The story defines three types of backdoors: Special credential backdoors are hard-coded passwords or keys that provide immediate access; hidden functionality backdoors let a hacker issue commands automatically; and rootkit backdoors hide activity from system administrators.


Though the story is, for the most part, frightening, it is predicated on a bit of good news: Veracode has added features to its SecurityReview application scanning service that Higgins says can detect "some of these backdoor programs." This, we guess, is somewhat reassuring.


There has been a lot of discussion about the need for programmers to work carefully, especially since the advent of Web 2.0. Most of it is predicated on the idea that coders are an honest bunch who sometimes are too rushed or a bit lazy. The idea that some may be building flaws into the DNA of an application on purpose is, to say the least, unwelcome.


The problem is not just conceptual or academic. Last month, HP announced a backdoor critical flaw on 23 laptop models that can enable a hacker to infect the machine if it uses Internet Explorer 6 or 7 to visit malicious sites. The problem, the writer says, is in the ActiveX controls used by the HP Info Center. The story, which goes into a good deal of detail, says that a similar problem occurred at the beginning of the year on Acer laptops.


Chris Wysopal, the CTO and co-founder of Veracode and one of the sources of the Unstrung story, provides a good deal of background on backdoors in this Q & A at CSO Online. The first part of the piece nails down the definition of the various types of backdoors. Nomenclature and taxonomy, it seems, are very important because this type of vulnerability has a long history.


Wysopal says that purposely planted backdoors are becoming more common. He added that a recent Department of Defense paper says that once a piece of software becomes "a high-value target," the odds of criminals bribing a developer to plant a backdoor rise "dramatically." The problem is exacerbated by the fact that the work of many different companies -- and, hence, many developers -- may go into one finished product.

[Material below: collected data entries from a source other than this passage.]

Lemma claude_launch d cs mode project base options sandboxed plan :
  Claude.PrepareLaunch d (Some (DSClaude cs)) mode project base options sandboxed = inl plan ->
  exists extra, launchExtra cs mode extra /\
    Strings.Fields (Plan_Command plan) = launchWords sandboxed base ++ extra.
Proof.
  unfold Claude.PrepareLaunch. cbn [Claude.asState default from_option Datatypes.id].
  pose proof (launch_command base options sandboxed) as HL.
  destruct (resolveWorktreeRequest base options _) as [req command]. cbn [snd] in HL.
  set (cmd := claudecli.SandboxFlags _ sandboxed) in *.
  assert (forall opts sd stdin, exists extra, launchExtra cs mode extra /\
    Strings.Fields (Plan_Command (Claude.simplePlan cmd sd stdin opts)) = launchWords sandboxed base ++ extra)
    as Hplain by (intros; exists []; rewrite app_nil_r; split; [by left|done]).
  destruct mode; try (intros [= <-]; apply Hplain).
  case_decide as Hid.
  - destruct (_ && _) eqn:Ef; [|intros [= <-]; apply Hplain].
    apply andb_prop in Ef as [_ Hf]. intros [= <-].
    exists ["--resume"%string; CL_ForkParentID cs; "--fork-session"%string]. split.
    + right. split; [done|]. exists (CL_ForkParentID cs). split; [done|]. by right.
    + cbn [Plan_Command Claude.simplePlan]. rewrite ForkCommand_words by (by apply alphanum_word).
      by rewrite (keptWords_launch _ _ _ HL).
  - destruct (Strings.Contains cmd "--resume"); [intros [= <-]; apply Hplain|].
    destruct (isAlphanumHyphen (CL_ClaudeSessionID cs)) eqn:Ha; cbn [negb]; [|intros [= <-]; apply Hplain].
    assert (forall sd stdin opts, exists extra, launchExtra cs LaunchModeColdStart extra /\
      Strings.Fields (Plan_Command (Claude.simplePlan (cmd +:+ " --resume " +:+ CL_ClaudeSessionID cs)
        sd stdin opts)) = launchWords sandboxed base ++ extra) as Hres.
    { intros. exists ["--resume"%string; CL_ClaudeSessionID cs]. split.
      - right. split; [done|]. exists (CL_ClaudeSessionID cs). split; [done|]. by left.
      - cbn [Plan_Command Claude.simplePlan]. rewrite resume_suffix by (by apply alphanum_word).
        by rewrite HL. }
    destruct sandboxed; [intros [= <-]; apply Hres|].
    case_decide; [intros [= <-]; apply Hplain|].
    destruct (os_Stat _); intros [= <-]; [apply Hres|apply Hplain].
Qed.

This entry at Computer Bots, written by a programmer, does an adequate job of describing the dangers of backdoors. Where the piece excels, however, is in its explanation of how backdoors can benefit an organization. For instance, a backdoor can be used to save data when the system is in danger of crashing or could allow a company to wrest its server back from a hacker who has seized control.


The introduction to the CSO Online story makes the point that backdoors have been around for a long time. As security folks adjust to a particular attack vector, hackers tend to revisit things that are familiar and dream up new ways to exploit them. That seems to be the case in the world of backdoors. IT and security staffs are well advised to make sure their code is locked up tight.